Because FDI is tightly coupled with Fusion Apps’ data model and security, it can significantly reduce the effort required to build trustworthy analytics – provided you lean into the delivered content and extend it carefully.
For the latest official information on FDI, see:
https://docs.oracle.com/en/cloud/saas/index.html
4. Governance and Change Management Around FDI Extensions
TL;DR: Treat FDI extensions (custom facts, attributes, and KPIs) as governed assets, with clear ownership, versioning, and regression testing.
As teams build more on top of FDI, the risk is that “just one more custom metric” creeps into dozens of dashboards. To keep things manageable:
- Establish a catalogue of custom FDI metrics and attributes, with business definitions and owners.
- Use lower environments to regression test FDI changes against key dashboards before promoting to production.
- Document dependencies between FDI extensions and downstream OAC/OAS workbooks or external consumers.
Even lightweight governance avoids surprises when Fusion quarterly updates roll out and underlying objects shift.
Autonomous Data Warehouse / 23ai
5. Using ADW as the Analytics Hub for Hybrid Oracle Landscapes
TL;DR: ADW remains a strong central hub for combining Fusion, on-prem E-Business Suite, and third-party data, especially when paired with OAC.
Many organisations now run a mix of Fusion SaaS, legacy on-prem systems, and external SaaS platforms. ADW (and 23ai as it rolls out) provides:
- Elastic compute for ETL/ELT and analytics workloads.
- Built-in security and separation of duties for data engineering vs analytics teams.

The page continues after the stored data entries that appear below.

Lemma digits_value_go (x : N) :
  exists k : N, forall acc s,
    digits_value acc (pretty_N_go x s) = digits_value (acc * 10 ^ k + x)%N s.
Proof.
  induction (N.lt_wf_0 x) as [x _ IH].
  destruct (decide (x = 0%N)) as [->|Hx].
  - exists 0%N. intros acc s. rewrite pretty_N_go_0. f_equal. lia.
  - destruct (IH (x `div` 10)%N) as [k Hk]; [apply N.div_lt; lia|].
    exists (k + 1)%N. intros acc s. rewrite pretty_N_go_step by lia.
    rewrite Hk. simpl. rewrite digit_value_char by (apply N.mod_lt; lia). f_equal.
    rewrite N.pow_add_r. pose proof (N.div_mod x 10). lia.
Qed.

Lemma digits_value_pretty (n : N) : digits_value 0 (pretty n) = n.
Proof.
  unfold pretty, pretty_N. destruct (decide (n = 0%N)) as [->|Hn]; [reflexivity|].
  destruct (digits_value_go n) as [k Hk]. rewrite Hk. simpl. lia.
Qed.

Lemma digits_value_zeros (k : nat) (s : string) :
  digits_value 0 (zeros k +:+ s) = digits_value 0 s.
Proof. induction k as [|k IH]; [reflexivity | exact IH]. Qed.

(** The number is read back from what [%.3d] prints. *)
Lemma read_int_fmt_p3d (n : Z) : read_int (fmt_p3d n) = n.
Proof.
  unfold fmt_p3d, read_int. destruct (n <? 0) eqn:E.
  - apply Z.ltb_lt in E. rewrite str_app_cons. cbn [has_char bool_decide orb].
    rewrite bool_decide_eq_true_2 by reflexivity. cbn [orb].
    unfold pad_digits. rewrite str_app_nil_l, digits_value_zeros, digits_value_pretty. lia.
  - apply Z.ltb_ge in E. rewrite str_app_nil_l.
    rewrite pad_digits_chars by reflexivity.
    unfold pad_digits. rewrite digits_value_zeros, digits_value_pretty. lia.
Qed.

Lemma fmt_p3d_inj : Inj (=) (=) fmt_p3d.
Proof. intros m n H. apply (f_equal read_int) in H. now rewrite !read_int_fmt_p3d in H. Qed.

(** Two strings cut at the first occurrence of a character. *)
Lemma split_at_char (c : ascii) (s1 s2 t1 t2 : string) :
  has_char c s1 = false -> has_char c s2 = false ->
  s1 +:+ String c t1 = s2 +:+ String c t2 -> s1 = s2 /\ t1 = t2.
Proof.
  revert s2. induction s1 as [|a s1 IH]; intros [|b s2] H1 H2 H;
    rewrite ?str_app_cons, ?str_app_nil_l in H.
  - injection H as ->. auto.
  - injection H as <- _. simpl in H2. rewrite bool_decide_eq_true_2 in H2 by reflexivity.
    discriminate.
  - injection H as -> _. simpl in H1. rewrite bool_decide_eq_true_2 in H1 by reflexivity.
    discriminate.
  - injection H as -> H. simpl in H1, H2.
    apply orb_false_iff in H1 as [_ H1]. apply orb_false_iff in H2 as [_ H2].
    destruct (IH s2 H1 H2 H) as [-> ->]. auto.
Qed.

End FormatFacts.

(** ** Which files the save operations touch *)

Section PathsApart.

Lemma epoch_path_in_dir (d : string) (epoch iter : Z) (label : string) :
  epoch_path d epoch iter label
  = in_dir d ("epoch" +:+ fmt_p3d epoch +:+ "_iter" +:+ fmt_p3d iter +:+ "_" +:+ label
                +:+ ".png").
Proof. unfold epoch_path. simpl. now apply join_step_in_dir. Qed.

- Tight integration with OAC data models and datasets.
A typical pattern is to land Fusion/FDI extracts, E-Business Suite data, and third-party feeds into ADW, then build a conformed warehouse layer that OAC/OAS can consume. This keeps heavy lifting off transactional systems and gives you more control over performance and governance.

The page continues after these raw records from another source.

Lemma round_half_even_mono (q q' : Q) :
  (q <= q')%Q -> round_half_even q <= round_half_even q'.
Proof.
  intros H.
  pose proof (Qfloor_resp_le _ _ H) as Hf.
  destruct (Z.eq_dec (Qfloor q) (Qfloor q')) as [E | NE].
  - unfold round_half_even. rewrite <- E.
    destruct (q - inject_Z (Qfloor q) ?= 1 # 2)%Q eqn:C;
      destruct (q' - inject_Z (Qfloor q) ?= 1 # 2)%Q eqn:C';
      try rewrite <- Qeq_alt in *; try rewrite <- Qlt_alt in *;
      try rewrite <- Qgt_alt in *;
      try (destruct (Z.even (Qfloor q))); try lia; exfalso; lra.
  - pose proof (round_half_even_bounds q).
    pose proof (round_half_even_bounds q'). lia.
Qed.

Lemma round_half_even_le_Z (q : Q) (n : Z) :
  (q <= inject_Z n)%Q -> round_half_even q <= n.
Proof.
  intros H. rewrite <- (round_half_even_Z n).
  now apply round_half_even_mono.
Qed.

Lemma round_half_even_ge_Z (q : Q) (n : Z) :
  (inject_Z n <= q)%Q -> n <= round_half_even q.
Proof.
  intros H. rewrite <- (round_half_even_Z n) at 1.
  now apply round_half_even_mono.
Qed.

(** The binary logarithm. *)

Lemma Zlog2_Q (n : Z) :
  0 < n -> (2 ^ Z.log2 n <= inject_Z n < 2 ^ (Z.log2 n + 1))%Q.
Proof.
  intros H. destruct (Z.log2_spec n H) as [L U].
  pose proof (Z.log2_nonneg n) as Hn.
  rewrite <- !pow2_inject by lia.
  rewrite <- Zle_Qle, <- Zlt_Qlt.
  replace (Z.log2 n + 1) with (Z.succ (Z.log2 n)) by lia.
  split; assumption.
Qed.

Lemma Qlog2_spec (q : Q) :
  (0 < q)%Q -> (2 ^ Qlog2 q <= q < 2 ^ (Qlog2 q + 1))%Q.
Proof.
  intros Hq. destruct q as [n d]. unfold Qlog2. cbn [Qnum Qden].
  assert (Hn : 0 < n).
  { unfold Qlt in Hq. cbn in Hq. lia. }
  set (k := Z.log2 n - Z.log2 (Zpos d)).
  destruct (Zlog2_Q n Hn) as [Ln Un].
  destruct (Zlog2_Q (Zpos d) eq_refl) as [Ld Ud].
  assert (Hv : (n # d == inject_Z n / inject_Z (Zpos d))%Q) by apply Qmake_Qdiv.
  assert (Hd : (0 < inject_Z (Zpos d))%Q) by (rewrite <- (Zlt_Qlt 0); lia).
  assert (Hqd : (inject_Z n == (n # d) * inject_Z (Zpos d))%Q).
  { rewrite Hv. field. lra. }
  assert (E2 : (2 ^ (Z.log2 n + 1) == 2 ^ (k + 1) * 2 ^ Z.log2 (Zpos d))%Q).
  { rewrite <- pow2_add. unfold k.
    now replace (Z.log2 n - Z.log2 (Zpos d) + 1 + Z.log2 (Zpos d))
      with (Z.log2 n + 1) by ring. }
  destruct (Qle_bool (2 ^ k) (n # d)) eqn:B.
  - apply Qle_bool_iff in B. split; [exact B |].
    apply Qnot_le_lt. intros C.
    assert (H1 : (2 ^ (k + 1) * 2 ^ Z.log2 (Zpos d)
                  <= 2 ^ (k + 1) * inject_Z (Zpos d))%Q)
      by (apply Qmult_le_l; [apply pow2_pos | exact Ld]).
    assert (H2 : (2 ^ (k + 1) * inject_Z (Zpos d)
                  <= (n # d) * inject_Z (Zpos d))%Q)
      by (apply Qmult_le_r; [exact Hd | exact C]).
    rewrite <- Hqd in H2. rewrite <- E2 in H1.
    apply (Qlt_irrefl (inject_Z n)).
    eapply Qlt_le_trans; [exact Un |]. eapply Qle_trans; eassumption.
  - assert (B' : ~ (2 ^ k <= n # d)%Q).
    { intros C. apply Qle_bool_iff in C. congruence. }
    apply Qnot_le_lt in B'.
    replace (k - 1 + 1) with k by ring. split; [| exact B'].
    apply Qnot_lt_le. intros C.
    assert (H1 : ((n # d) * inject_Z (Zpos d)
                  <= 2 ^ (k - 1) * inject_Z (Zpos d))%Q)
      by (apply Qmult_le_r; [exact Hd | apply Qlt_le_weak; exact C]).
    assert (H2 : (2 ^ (k - 1) * inject_Z (Zpos d)
                  < 2 ^ (k - 1) * 2 ^ (Z.log2 (Zpos d) + 1))%Q)
      by (apply Qmult_lt_l; [apply pow2_pos | exact Ud]).
    rewrite <- Hqd in H1. rewrite <- pow2_add in H2.
    replace (k - 1 + (Z.log2 (Zpos d) + 1)) with (Z.log2 n) in H2
      by (unfold k; ring).
    apply (Qlt_irrefl (inject_Z n)).
    eapply Qle_lt_trans; [exact H1 |]. eapply Qlt_le_trans; eassumption.
Qed.

Lemma Qlog2_unique (q : Q) (k : Z) :
  (2 ^ k <= q < 2 ^ (k + 1))%Q -> Qlog2 q = k.
Proof.
  intros [L U].
  assert (Hq : (0 < q)%Q) by (pose proof (pow2_pos k); lra).
  destruct (Qlog2_spec q Hq) as [L' U'].
  assert (k < Qlog2 q + 1) by (apply pow2_lt_inv; lra).
  assert (Qlog2 q < k + 1) by (apply pow2_lt_inv; lra).
  lia.
Qed.

Lemma Qlog2_comp (q q' : Q) : (0 < q)%Q -> (q == q')%Q -> Qlog2 q = Qlog2 q'.
Proof.
  intros Hq E. symmetry. apply Qlog2_unique. rewrite <- E. now apply Qlog2_spec.
Qed.

Lemma Qlog2_mono (q q' : Q) : (0 < q)%Q -> (q <= q')%Q -> Qlog2 q <= Qlog2 q'.
Proof.
  intros Hq H.
  destruct (Qlog2_spec q Hq) as [L U].
  destruct (Qlog2_spec q') as [L' U']; [lra |].
  assert (Qlog2 q < Qlog2 q' + 1) by (apply pow2_lt_inv; lra).
  lia.
Qed.

(** Exponent and mantissa. *)

Lemma exponent_eq (q : Q) : exponent q = Z.max (Qlog2 q - 52) (-1074).
Proof. unfold exponent, fexp, emin, prec, emax. lia. Qed.

Lemma exponent_mono (q q' : Q) :
  (0 < q)%Q -> (q <= q')%Q -> exponent q <= exponent q'.
Proof.
  intros Hq H. rewrite !exponent_eq.
  pose proof (Qlog2_mono q q' Hq H). lia.
Qed.

Lemma scaled_bounds (q : Q) :
  (0 < q)%Q ->
  (0 < q * 2 ^ (- exponent q) < 2 ^ 53)%Q /\
  (exponent q <> -1074 -> (2 ^ 52 <= q * 2 ^ (- exponent q))%Q).
Proof.
  intros Hq. destruct (Qlog2_spec q Hq) as [L U].
  pose proof (exponent_eq q) as He.
  pose proof (pow2_pos (- exponent q)) as Hp.
  split; [split |].
  - apply Qmult_lt_0_compat; assumption.
  - apply Qlt_le_trans with (2 ^ (Qlog2 q + 1) * 2 ^ (- exponent q))%Q.
    + apply Qmult_lt_r; assumption.
    + rewrite <- pow2_add. apply pow2_le. lia.
  - intros Hne.
    apply Qle_trans with (2 ^ Qlog2 q * 2 ^ (- exponent q))%Q.
    + rewrite <- pow2_add. apply pow2_le. lia.
    + apply Qmult_le_r; assumption.
Qed.

Lemma mantissa_bounds (q : Q) :
  (0 < q)%Q ->
  0 <= mantissa q <= 2 ^ 53 /\ (exponent q <> -1074 -> 2 ^ 52 <= mantissa q).
Proof.
  intros Hq. destruct (scaled_bounds q Hq) as [[L U] B]. unfold mantissa.
  split; [split |].
  - apply round_half_even_ge_Z. apply Qlt_le_weak. exact L.
  - apply round_half_even_le_Z. rewrite pow2_inject by lia.
    apply Qlt_le_weak. exact U.
  - intros Hne. apply round_half_even_ge_Z. rewrite pow2_inject by lia.
    now apply B.
Qed.

Lemma rnd_pos_nonneg (q : Q) : (0 < q)%Q -> (0 <= rnd_pos q)%Q.
Proof.
  intros Hq. unfold rnd_pos.
  destruct (mantissa_bounds q Hq) as [[L _] _].
  apply Qmult_le_0_compat.
  - now rewrite <- (Zle_Qle 0).
  - apply Qlt_le_weak, pow2_pos.
Qed.

Lemma rnd_pos_mono (q q' : Q) :
  (0 < q)%Q -> (q <= q')%Q -> (rnd_pos q <= rnd_pos q')%Q.
Proof.
  intros Hq H.
  assert (Hq' : (0 < q')%Q) by lra.
  pose proof (exponent_mono q q' Hq H) as He.
  destruct (mantissa_bounds q Hq) as [[L U] _].
  destruct (mantissa_bounds q' Hq') as [[L' U'] B'].
  unfold rnd_pos.
  destruct (Z.eq_dec (exponent q) (exponent q')) as [E | NE].
  - rewrite <- E. apply Qmult_le_r; [apply pow2_pos |].
    rewrite <- Zle_Qle. unfold mantissa. rewrite <- E.
    apply round_half_even_mono.
    apply Qmult_le_r; [apply pow2_pos | exact H].
  - assert (Hlt : exponent q < exponent q') by lia.
    assert (Hm : 2 ^ 52 <= mantissa q').
    { apply B'. pose proof (exponent_eq q). lia. }
    apply Qle_trans with (2 ^ 53 * 2 ^ exponent q)%Q.
    + apply Qmult_le_r; [apply pow2_pos |].
      rewrite <- pow2_inject by lia. now rewrite <- Zle_Qle.
    + apply Qle_trans with (2 ^ 52 * 2 ^ exponent q')%Q.
      * rewrite <- !pow2_add. apply pow2_le. lia.
      * apply Qmult_le_r; [apply pow2_pos |].
        rewrite <- pow2_inject by lia. now rewrite <- Zle_Qle.
Qed.

Lemma rnd_mono (q q' : Q) : (q <= q')%Q -> (rnd q <= rnd q')%Q.
Proof.
  intros H. unfold rnd.
  destruct (q ?= 0)%Q eqn:C; destruct (q' ?= 0)%Q eqn:C';
    try rewrite <- Qeq_alt in *; try rewrite <- Qlt_alt in *;
    try rewrite <- Qgt_alt in *; try (exfalso; lra).
  - lra.
  - apply rnd_pos_nonneg. lra.
  - assert (0 <= rnd_pos (- q))%Q by (apply rnd_pos_nonneg; lra). lra.
  - assert (rnd_pos (- q') <= rnd_pos (- q))%Q by (apply rnd_pos_mono; lra).
    lra.
  - assert (0 <= rnd_pos (- q))%Q by (apply rnd_pos_nonneg; lra).
    assert (0 <= rnd_pos q')%Q by (apply rnd_pos_nonneg; lra). lra.
  - apply rnd_pos_mono; lra.
Qed.

(** Mantissa sizes. *)

Lemma digits2_size (p : positive) : digits2_pos p = Pos.size p.
Proof. induction p; cbn; congruence. Qed.

Lemma digits2_log2 (p : positive) :
  Zpos (digits2_pos p) = Z.log2 (Zpos p) + 1.
Proof.
  rewrite digits2_size. destruct p; cbn; try lia.
Qed.

Lemma digits2_le (p : positive) (n : Z) :
  0 <= n -> (Zpos (digits2_pos p) <= n <-> Zpos p < 2 ^ n).
Proof.
  intros Hn. rewrite digits2_log2.
  rewrite (Z.log2_lt_pow2 (Zpos p) n) by lia. lia.
Qed.

Lemma digits2_gt (p : positive) (n : Z) :
  0 <= n -> (n < Zpos (digits2_pos p) <-> 2 ^ n <= Zpos p).
Proof.
  intros Hn. rewrite digits2_log2.
  rewrite (Z.log2_le_pow2 (Zpos p) n) by lia. lia.
Qed.

(** Packing. *)

Lemma F2Q_finite (s : bool) (m : positive) (e : Z) :
  (F2Q (S754_finite s m e) == sgn s (inject_Z (Zpos m) * 2 ^ e))%Q.
Proof. destruct s; cbn [F2Q sgn]; ring. Qed.

Lemma repr_sgn_inf (s : bool) (v : Q) :
  (2 ^ emax <= v)%Q -> repr (S754_infinity s) (sgn s v).
Proof.
  intros H. destruct s; cbn [sgn].
  - right; left. split; [reflexivity | lra].
  - left. split; [reflexivity | exact H].
Qed.

Lemma repr_sgn_finite (s : bool) (x : float) (v : Q) :
  is_finite x = true -> (F2Q x == sgn s v)%Q -> (0 <= v < 2 ^ emax)%Q ->
  repr x (sgn s v).
Proof.
  intros Hf E [L U]. right; right. split; [exact Hf | split; [exact E |]].
  destruct s; cbn [sgn]; lra.
Qed.

Lemma pack_correct (s : bool) (m e : Z) :
  0 <= m <= 2 ^ 53 -> -1074 <= e -> (e <> -1074 -> 2 ^ 52 <= m) ->
  repr (pack s m e) (sgn s (inject_Z m * 2 ^ e)) /\ valid (pack s m e) = true.
Proof.
  intros [L U] He B. unfold pack.
  destruct m as [| p | p]; [| | lia].
  - split; [| reflexivity].
    apply repr_sgn_finite; [reflexivity | destruct s; cbn; ring |].
    pose proof (pow2_pos emax).
    assert (inject_Z 0 * 2 ^ e == 0)%Q by ring. lra.
  - change (emax - prec) with 971. change prec with 53.
    destruct (Z.eqb_spec (Zpos p) (2 ^ 53)) as [E | NE]; cbv beta iota zeta.
    + rewrite E.
      destruct (Z.gtb_spec (e + 1) 971) as [G | G].
      * split; [| reflexivity]. apply repr_sgn_inf.
        rewrite pow2_inject by lia. rewrite <- pow2_add.
        apply pow2_le. unfold emax. lia.
      * split.
        -- apply repr_sgn_finite; [reflexivity | |].
           ++ rewrite F2Q_finite.
              assert (X : (inject_Z (Zpos (2 ^ 52)) * 2 ^ (e + 1)
                           == inject_Z (2 ^ 53) * 2 ^ e)%Q).
              { change (Zpos (2 ^ 52)) with (2 ^ 52).
                rewrite !pow2_inject by lia. rewrite <- !pow2_add.
                now replace (52 + (e + 1)) with (53 + e) by ring. }
              destruct s; cbn [sgn]; rewrite X; reflexivity.
           ++ rewrite pow2_inject by lia. rewrite <- pow2_add. split.
              ** apply Qlt_le_weak, pow2_pos.
              ** apply pow2_lt. unfold emax. lia.
        -- unfold valid, valid_binary, bounded, canonical_mantissa.
           change (Zpos (digits2_pos (2 ^ 52))) with 53.
           unfold fexp, emin, prec, emax.
           apply andb_true_intro. split; [apply Z.eqb_eq | apply Z.leb_le]; lia.
    + assert (Hp : Zpos p < 2 ^ 53) by lia.
      destruct (Z.gtb_spec e 971) as [G | G].
      * split; [| reflexivity]. apply repr_sgn_inf.
        apply Qle_trans with (2 ^ 52 * 2 ^ e)%Q.
        -- rewrite <- pow2_add. apply pow2_le. unfold emax. lia.
        -- apply Qmult_le_r; [apply pow2_pos |].
           rewrite <- pow2_inject by lia. rewrite <- Zle_Qle. apply B. lia.
      * split.
        -- apply repr_sgn_finite; [reflexivity | apply F2Q_finite |]. split.
           ++ apply Qmult_le_0_compat.
              ** now rewrite <- (Zle_Qle 0).
              ** apply Qlt_le_weak, pow2_pos.
           ++ apply Qlt_le_trans with (2 ^ 53 * 2 ^ e)%Q.
              ** apply Qmult_lt_r; [apply pow2_pos |].
                 rewrite <- pow2_inject by lia. now rewrite <- Zlt_Qlt.
              ** rewrite <- pow2_add. apply pow2_le. unfold emax. lia.
        -- unfold valid, valid_binary, bounded, canonical_mantissa.
           unfold fexp, emin, prec, emax.
           apply andb_true_intro. split; [apply Z.eqb_eq | apply Z.leb_le; lia].
           pose proof (proj2 (digits2_le p 53 ltac:(lia)) Hp) as D53.
           destruct (Z.eq_dec e (-1074)) as [Ee | Ne].
           ++ lia.
           ++ pose proof (proj2 (digits2_gt p 52 ltac:(lia)) (B Ne)). lia.
Qed.

Lemma round_pos_correct (s : bool) (q : Q) :
  (0 < q)%Q ->
  repr (round_pos s q) (sgn s (rnd_pos q)) /\ valid (round_pos s q) = true.
Proof.
  intros Hq. destruct (mantissa_bounds q Hq) as [Hm B].
  apply pack_correct; [exact Hm | rewrite exponent_eq; lia | exact B].
Qed.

Official ADW and 23ai information:
https://docs.oracle.com/en/cloud/paas/autonomous-database/index.html
6. Cost Control with Auto-Scaling and Workload Isolation
TL;DR: Use separate ADW instances or services for dev/test vs prod, and leverage auto-scaling to handle peak loads without over-provisioning.

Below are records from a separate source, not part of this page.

(** The memory image of a command instance: its fields in declaration
    order, each little-endian on its declared width. *)
Definition command_bytes (c : AdminCommand) : list Z :=
  le_encode 1 (cmd_opcode c) ++ le_encode 1 (cmd_flags c)
  ++ le_encode 2 (cmd_reserved_1 c) ++ le_encode 4 (cmd_nsid c)
  ++ le_encode 4 (cmd_cdw2 c) ++ le_encode 4 (cmd_cdw3 c)
  ++ le_encode 8 (cmd_metadata c) ++ le_encode 8 (cmd_addr c)
  ++ le_encode 4 (cmd_metadata_len c) ++ le_encode 4 (cmd_data_len c)
  ++ le_encode 4 (cmd_cdw10 c) ++ le_encode 4 (cmd_cdw11 c)
  ++ le_encode 4 (cmd_cdw12 c) ++ le_encode 4 (cmd_cdw13 c)
  ++ le_encode 4 (cmd_cdw14 c) ++ le_encode 4 (cmd_cdw15 c)
  ++ le_encode 4 (cmd_timeout_ms c) ++ le_encode 4 (cmd_result c).

(** [class NVMeResponse] *)
Record NVMeResponse : Type :=
  { succeeded : option bool;
    command_spec : option Z;
    status_field : option bytes;
    command : AdminCommand;
    bytes_transferred : option Z;
    platform_header : option bytes }.

(** [NVMeResponse.__bool__]: [return self.succeeded]. *)
Definition NVMeResponse__bool__ (self : NVMeResponse) : pyobj :=
  of_optional_bool (succeeded self).

(** [bool(response)] *)
Definition truth (self : NVMeResponse) : result bool :=
  truth_of (NVMeResponse__bool__ self).

(** Field readers of the status structure. *)
Definition status_code (f : bytes) : Z :=
  get_field NVMeCQEStatusField "status_code" f.
Definition status_code_type (f : bytes) : Z :=
  get_field NVMeCQEStatusField "status_code_type" f.
Definition cmd_retry_delay (f : bytes) : Z :=
  get_field NVMeCQEStatusField "cmd_retry_delay" f.
Definition more (f : bytes) : Z :=
  get_field NVMeCQEStatusField "more" f.
Definition do_not_retry (f : bytes) : Z :=
  get_field NVMeCQEStatusField "do_not_retry" f.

With ADW, it’s easy to spin up environments – and just as easy to let costs creep. Practical controls include:
- Separate prod vs non-prod ADW instances with different resource caps.
- Enable auto-scaling where unpredictable peaks occur (e.g. month-end reporting).
- Use resource management (consumer groups) to protect critical workloads from ad hoc queries.
These patterns help keep performance predictable while avoiding permanent over-allocation of compute.
SQL Tip of the Week
7. Using MATCH_RECOGNIZE for Simple Time-Series Pattern Detection
TL;DR: Oracle’s MATCH_RECOGNIZE clause is not just for complex event processing; it can simplify common “find this pattern in time-series data” problems.
Suppose you want to find customers whose daily balance has fallen for three consecutive days. Instead of complex self-joins, you can use MATCH_RECOGNIZE:
SELECT *
FROM account_balances
MATCH_RECOGNIZE (
PARTITION BY customer_id
ORDER BY balance_date
MEASURES
FIRST(balance_date) AS start_date,
LAST(balance_date) AS end_date,
FIRST(balance) AS start_balance,
LAST(balance) AS end_balance
PATTERN (down down down)
DEFINE
down AS balance < PREV(balance)
);
This query:
- Partitions data by
customer_idand orders bybalance_date. - Looks for three consecutive rows where each day’s
balanceis lower than the previous day. - Returns the start/end dates and balances for each detected pattern.
MATCH_RECOGNIZE is available in Oracle Database (including ADW and 23ai) and is well worth adding to your toolkit for analytics-style SQL.